19 Oct 2018 | Jane Baker

A beauty pageant held in one of Harare City's busy venues in March this year was a festivity that looked nothing out of the ordinary. With gowns everywhere, a roster of judges, and a packed crowd, it seemed like a typical contest — except that it wasn't. All 13 contestants had albinism, a genetic condition that results in the lack of natural pigments in the eyes, skin, and hair.

Held in a nightclub in Zimbabwe, "Beauty Beyond the Skin" is a pageant that is destroying the stigma surrounding albinos. For years, many African countries have considered albinism as a curse, while other cultures believe that albino bones can bring good luck. As such, most albinos either face discrimination or are hunted by witch doctors for potions. A 2016 report by the United Nations reveals that 40 attacks on albinos took place across Africa in a span of just eight months. But events like "Beauty Beyond the Skin" are redefining the condition as a sign of beauty.


A Look into the World of Albino Beauty Pageants

(Image credit: Zimbabwe Digital News)

Zimbabwe is but the second African country to host such an event. In Nairobi, Kenya, the world's first beauty pageant for people with albinism was held in 2016. These celebrations are stark contrasts to the day-to-day abuse faced by albinos.

For contestants, joining the pageant is a way for them to spread awareness. Zimbabwe winner Sithembiso Mutukura said in her winning speech, "[We] are always looked down upon, even in schools. I've gone through a lot but I want people living with albinism to be brave." She hopes that her win will result in empowered albinos in the future.

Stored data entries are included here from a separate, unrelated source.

(* ===== verification/EytzingerFacts.v ===== *)
(** * Looking up addresses

    The tree holds the sorted boundaries in order, the walk finds the largest
    boundary below an address, and so the range around the address. *)

From stdpp Require Import base numbers option sorting list.
From Stdlib Require Import ZArith Lia.
From S2P Require Import Prelude ArrayList Eytzinger.

(** ** Trailing zeros *)

Lemma land_even a b : Z.land (2 * a) (2 * b) = 2 * Z.land a b.
Proof. apply Z.bits_inj'. intros n Hn. destruct (Z.eq_dec n 0) as [-> |]; [by rewrite Z.land_spec, !Z.testbit_even_0 |]. replace n with (Z.succ (n - 1)) by lia. by rewrite Z.land_spec, !Z.testbit_even_succ, Z.land_spec by lia. Qed.
Lemma land_odd a b : Z.land (2 * a + 1) (2 * b + 1) = 2 * Z.land a b + 1.
Proof. apply Z.bits_inj'. intros n Hn. destruct (Z.eq_dec n 0) as [-> |]; [by rewrite Z.land_spec, !Z.testbit_odd_0 |]. replace n with (Z.succ (n - 1)) by lia. by rewrite Z.land_spec, !Z.testbit_odd_succ, Z.land_spec by lia. Qed.

Lemma low_odd k : Z.land (2 * k + 1) (- (2 * k + 1)) = 1.
Proof. replace (- (2 * k + 1)) with (2 * Z.lnot k + 1) by (unfold Z.lnot; lia). by rewrite land_odd, Z.land_lnot_diag. Qed.
Lemma low_even k : Z.land (2 * k) (- (2 * k)) = 2 * Z.land k (- k).
Proof. replace (- (2 * k)) with (2 * - k) by lia. apply land_even. Qed.
Lemma low_pos k : 0 < k -> 0 < Z.land k (- k).
Proof.
  destruct k as [| p |]; try lia. intros _. induction p as [p IH | p IH |]; [| | done].
  - rewrite Pos2Z.inj_xI, low_odd. lia.
  - rewrite Pos2Z.inj_xO, low_even. lia.
Qed.

(** The node at which the walk to [k] went right last. *)
Definition last_right (k : Z) : Z := Z.shiftr k (ctzll k + 1).

Lemma last_right_even k : 0 < k -> last_right (2 * k) = last_right k.
Proof.
  intros Hk. unfold last_right, ctzll. rewrite low_even, Z.log2_double by (by apply low_pos). pose proof (Z.log2_nonneg (Z.land k (- k))) as Hl.
  set (c := Z.log2 (Z.land k (- k))) in *. rewrite !Z.shiftr_div_pow2 by lia. replace (Z.succ c + 1) with (Z.succ (c + 1)) by lia. rewrite Z.pow_succ_r by lia. apply Z.div_mul_cancel_l; lia.
Qed.
Lemma last_right_odd k : last_right (2 * k + 1) = k.
Proof. unfold last_right, ctzll. rewrite low_odd. cbn [Z.log2 Z.add]. rewrite Z.shiftr_div_pow2 by lia. change (2 ^ 1) with 2. symmetry. apply (Z.div_unique _ _ _ 1); lia. Qed.

(** ** Nodes *)

(** The nodes from [k] down, in order. *)
Fixpoint nodes (fuel : nat) (n k : Z) : list Z :=
  if k <=? n then match fuel with O => [] | S fuel' => nodes fuel' n (2 * k) ++ k :: nodes fuel' n (2 * k + 1) end else [].

Definition below (k m : Z) : Prop := exists d, 0 <= d /\ m / 2 ^ d = k.

Lemma below_child k m c : 0 <= c <= 1 -> below (2 * k + c) m -> below k m.
Proof.
  intros Hc (d & Hd & E). exists (d + 1). split; [lia |]. rewrite Z.pow_add_r, <- Z.div_div by lia. rewrite E. change (2 ^ 1) with 2. symmetry. apply (Z.div_unique _ _ _ c); lia.
Qed.

Lemma below_trichotomy k m : 0 < k -> below k m <-> m = k \/ below (2 * k) m \/ below (2 * k + 1) m.
Proof.
  intros Hk. split.
  - intros (d & Hd & E). destruct (Z.eq_dec d 0) as [-> |]; [left; rewrite Z.div_1_r in E; done | right].
    assert (E2 : m / 2 ^ (d - 1) / 2 = k) by (rewrite Z.div_div by lia; change 2 with (2 ^ 1) at 2; rewrite <- Z.pow_add_r by lia; rewrite <- E; do 2 f_equal; lia).
    pose proof (Z.div_mod (m / 2 ^ (d - 1)) 2 ltac:(lia)). pose proof (Z.mod_pos_bound (m / 2 ^ (d - 1)) 2 ltac:(lia)).
    destruct (Z.eq_dec (m / 2 ^ (d - 1) mod 2) 0); [left | right]; exists (d - 1); lia.
  - intros [-> | [H | H]]; [exists 0; split; [lia | by rewrite Z.div_1_r] | apply (below_child k m 0); [lia | by rewrite Z.add_0_r] | by apply (below_child k m 1)].
Qed.

Lemma below_ge k m : 0 < k -> below k m -> k <= m.
Proof.
  intros Hk (d & Hd & <-). pose proof (Z.pow_pos_nonneg 2 d ltac:(lia) Hd). destruct (Z.leb_spec 0 m); [apply Z.div_le_upper_bound; nia |].
  pose proof (Z.div_lt_upper_bound m (2 ^ d) 0). lia.
Qed.

(** The subtrees are disjoint. *)
Lemma below_disjoint k m : 0 < k -> below (2 * k) m -> below (2 * k + 1) m -> False.
Proof.
  intros Hk (d & Hd & Ed) (e & He & Ee).
  assert (Hlt : forall a b x y, 0 <= a < b -> m / 2 ^ a = x -> m / 2 ^ b = y -> 0 < x -> y <= x / 2).
  { intros a b x y Hab <- <- Hx. replace b with (a + 1 + (b - a - 1)) by lia. rewrite !Z.pow_add_r, <- !Z.div_div by (try lia; apply Z.pow_nonzero; lia). change (2 ^ 1) with 2.
    pose proof (Z.pow_pos_nonneg 2 (b - a - 1) ltac:(lia) ltac:(lia)). pose proof (Z.div_pos (m / 2 ^ a) 2 ltac:(lia) ltac:(lia)). apply Z.div_le_upper_bound; nia. }
  destruct (Z.lt_trichotomy d e) as [Hde | [-> | Hde]]; [| lia |].
  - pose proof (Hlt d e _ _ ltac:(lia) Ed Ee ltac:(lia)). replace (2 * k / 2) with k in * by (apply (Z.div_unique _ _ _ 0); lia). lia.
  - pose proof (Hlt e d _ _ ltac:(lia) Ee Ed ltac:(lia)). replace ((2 * k + 1) / 2) with k in * by (apply (Z.div_unique _ _ _ 1); lia). lia.
Qed.

Lemma elem_of_nodes fuel n : forall k m, 0 < k -> n < k * 2 ^ Z.of_nat fuel -> m ∈ nodes fuel n k <-> below k m /\ m <= n.
Proof.
  induction fuel as [| fuel IH]; intros k m Hk Hf; cbn [nodes].
  - cbn in Hf. destruct (Z.leb_spec k n); [lia |]. split; [intros Hm; by apply elem_of_nil in Hm | intros [Hb Hm]; apply below_ge in Hb; lia].
  - rewrite Nat2Z.inj_succ, Z.pow_succ_r in Hf by lia. destruct (Z.leb_spec k n).
    + rewrite elem_of_app, elem_of_cons, !IH by lia. rewrite (below_trichotomy k m Hk). intuition lia.
    + split; [intros Hm; by apply elem_of_nil in Hm | intros [Hb Hm]; apply below_ge in Hb; lia].
Qed.

Lemma nodes_NoDup fuel n : forall k, 0 < k -> n < k * 2 ^ Z.of_nat fuel -> NoDup (nodes fuel n k).
Proof.
  induction fuel as [| fuel IH]; intros k Hk Hf; cbn [nodes]; destruct (k <=? n); try constructor. rewrite Nat2Z.inj_succ, Z.pow_succ_r in Hf by lia.
  apply NoDup_app. split; [apply IH; lia |]. split.
  - intros m Hm1 Hm2. apply elem_of_nodes in Hm1 as [Hb1 _]; [| lia | lia]. apply elem_of_cons in Hm2 as [-> | Hm2]; [apply below_ge in Hb1; lia |].
    apply elem_of_nodes in Hm2 as [Hb2 _]; [| lia | lia]. by apply (below_disjoint k m).
  - constructor; [| apply IH; lia]. intros Hm. apply elem_of_nodes in Hm as [Hb _]; [apply below_ge in Hb; lia | lia | lia].
Qed.

(** All nodes. *)
Lemma nodes_length n : 0 <= n < 2 ^ 60 -> length (nodes 64 n 1) = Z.to_nat n.
Proof.
  intros Hn. assert (P : nodes 64 n 1 ≡ₚ seqZ 1 n).
  { apply NoDup_Permutation; [apply nodes_NoDup; [lia |]; change (Z.of_nat 64) with 64; lia | apply NoDup_seqZ |]. intros m. rewrite elem_of_nodes, elem_of_seqZ by (change (Z.of_nat 64) with 64; lia).
    split; [intros [Hb%below_ge Hm]; lia |]. intros Hm. split; [| lia]. exists (Z.log2 m). split; [apply Z.log2_nonneg |]. destruct (Z.log2_spec m ltac:(lia)) as [H1 H2].
    rewrite Z.pow_succ_r in H2 by apply Z.log2_nonneg. symmetry. apply (Z.div_unique _ _ _ (m - 2 ^ Z.log2 m)); lia. }
  by rewrite P, length_seqZ.
Qed.

(** ** Building the tree *)

Lemma rd_wr (l : list Z) i x : 0 <= i < Z.of_nat (length l) -> exists l', wr l i x = Ok l' /\ length l' = length l /\ rd l' i = Ok x /\ forall j, j <> i -> rd l' j = rd l j.
Proof.
  intros Hi. rewrite wr_in_range by done. eexists. split; [done |]. split; [apply length_insert |]. split.
  - apply rd_lookup. split; [lia |]. apply list_lookup_insert_eq. lia.
  - intros j Hj. unfold rd. destruct (Z.ltb_spec j 0); [done |]. by rewrite list_lookup_insert_ne by lia.
Qed.

Lemma eytzinger_spec n src fuel : n < 2 ^ 31 -> forall dest i k, 0 < k -> n < k * 2 ^ Z.of_nat fuel -> 0 <= i -> i + Z.of_nat (length (nodes fuel n k)) <= n -> n <= Z.of_nat (length src) -> n <= Z.of_nat (length dest) ->
  exists dest', eytzinger fuel src dest i k n = Ok (i + Z.of_nat (length (nodes fuel n k)), dest') /\ length dest' = length dest /\
    (forall j m, nodes fuel n k !! j = Some m -> rd dest' (m - 1) = rd src (i + Z.of_nat j)) /\ (forall m, ~ (below k m /\ m <= n) -> rd dest' (m - 1) = rd dest (m - 1)).
Proof.
  intros Hn. induction fuel as [| fuel IH]; intros dest i k Hk Hf Hi Hs Hsn Hd; cbn [nodes eytzinger] in *.
  - cbn in Hf, Hs. destruct (Z.leb_spec k n); [lia |]. exists dest. by rewrite Z.add_0_r, i32_small, u64_small by lia.
  - rewrite Nat2Z.inj_succ, Z.pow_succ_r in Hf by lia. destruct (Z.leb_spec k n); [| cbn in Hs; exists dest; by rewrite Z.add_0_r, i32_small, u64_small by lia]. rewrite length_app in *. cbn [length] in *. rewrite (u64_small (2 * k)), (u64_small (2 * k + 1)) by lia.
    destruct (IH dest i (2 * k)) as (d1 & -> & L1 & V1 & F1); [lia | lia | lia | lia | lia | lia |]. cbn [obind]. set (nl := length (nodes fuel n (2 * k))) in *.
    destruct (rd_in_range src (i + Z.of_nat nl)) as (x & Ex & _); [lia |]. rewrite Ex. cbn [obind].
    destruct (rd_wr d1 (k - 1) x) as (d2 & E2 & L2 & V2 & F2); [lia |]. rewrite E2. cbn [obind].
    rewrite u64_small by lia. destruct (IH d2 (i + Z.of_nat nl + 1) (2 * k + 1)) as (d3 & -> & L3 & V3 & F3); [lia | lia | lia | lia | lia | lia |]. cbn [obind]. rewrite i32_small, u64_small by lia. exists d3. split; [f_equal; f_equal; lia |]. split; [lia |].
    assert (Hk2 : ~ below (2 * k) k /\ ~ below (2 * k + 1) k) by (split; intros Hb%below_ge; lia). split.
    + intros j m. rewrite lookup_app_Some. fold nl. intros [Hj | [Hj Hm]].
      * assert (Hbm : below (2 * k) m) by (apply list_elem_of_lookup_2, elem_of_nodes in Hj; [by destruct Hj | lia | lia]).
        rewrite F3 by (intros [Hb _]; by apply (below_disjoint k m)). rewrite F2; [by apply V1 |]. intros E. assert (m = k) as -> by lia. by destruct Hk2.
      * destruct (j - nl)%nat as [| j'] eqn:Ej; cbn in Hm; [injection Hm as <- | ].
        -- rewrite F3 by (intros [Hb _]; by destruct Hk2). rewrite V2, <- Ex. f_equal. lia.
        -- rewrite (V3 j' m Hm). f_equal. lia.
    + intros m Hm. rewrite (below_trichotomy k m Hk) in Hm. rewrite F3 by tauto. rewrite F2 by (intros E; assert (m = k) as -> by lia; tauto). apply F1. tauto.
Qed.

(** ** The walk *)

(** The values of the nodes. *)
Definition holds_values (tree : list Z) (ms vs : list Z) : Prop := Forall2 (fun m v => rd tree (m - 1) = Ok v) ms vs.

Definition sorted (vs : list Z) : Prop := forall i j v w, (i < j)%nat -> vs !! i = Some v -> vs !! j = Some w -> v <= w.

Lemma sorted_app vs ws : sorted (vs ++ ws) -> sorted vs /\ sorted ws /\ forall v w, v ∈ vs -> w ∈ ws -> v <= w.
Proof.
  intros Hs. assert (Hr : forall i, (vs ++ ws) !! (length vs + i)%nat = ws !! i) by (intros i; rewrite lookup_app_r by lia; f_equal; lia). split; [| split].
  - intros i j v w Hij Hi Hj. apply (Hs i j v w Hij); by apply lookup_app_l_Some.
  - intros i j v w Hij Hi Hj. apply (Hs (length vs + i)%nat (length vs + j)%nat v w); [lia | by rewrite Hr | by rewrite Hr].
  - intros v w [i Hi]%list_elem_of_lookup [j Hj]%list_elem_of_lookup. apply (Hs i (length vs + j)%nat v w); [apply lookup_lt_Some in Hi; lia | by apply lookup_app_l_Some | by rewrite Hr].
Qed.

In the Kenyan pageant, contestants called for greater government protection for albinos, dressing up as waiters, officers, and police officers to emphasize their rightful integration into society.


A Look into the World of Albino Beauty Pageants

On top of this, pageants also provide a sense of enlightenment for its participants. Kenyan contestant Simon Gachucha shares, “I had to understand that I could not die and be reborn as a black man. I needed to realize that I am a black man because I was born by a black woman.”

In addition, Miss Albinism Kenya winner Loise Lihanda shares, “We come from a mentality that we cannot achieve what ‘normal’ people can because we are different. Yet time has proven that we can excel.” 

Indeed, albinos have excelled and continue to do so. Most contestants come from esteemed backgrounds — many of them have thriving careers in various industries, like social enterprises, the academe, and arts. 


A Look into the World of Albino Beauty Pageants

It is with reclaimed confidence that participants sashayed down the runway in gowns and traditional African garments. Not forgetting that the event is also about fashion, the contestants' outfits allowed them to showcase their creativity and style. Each was crafted to bring out their natural beauty and compliment their skin, which Pretty Me highlights as an important factor to looking your best. While most fashion magazines might show the same indistinguishable models, it is important to know that even those with the lightest or darkest of skins can still be beautiful and worthy of couture fashion.

Hopefully, more organizations will take the initiative to dismantle harmful stigmas and promote better representation and diversity. This has repeatedly been a valid criticism of many pageants around the world, as Angelopedia previously reported regarding Miss South Africa 2017.

While these pageants are a step towards progress, Albinism Society of Kenya chairperson Alex Munyere says that there is still much work to be done. “If we can appreciate them more, we can break the cycle of low self-esteem and help them achieve their dreams.”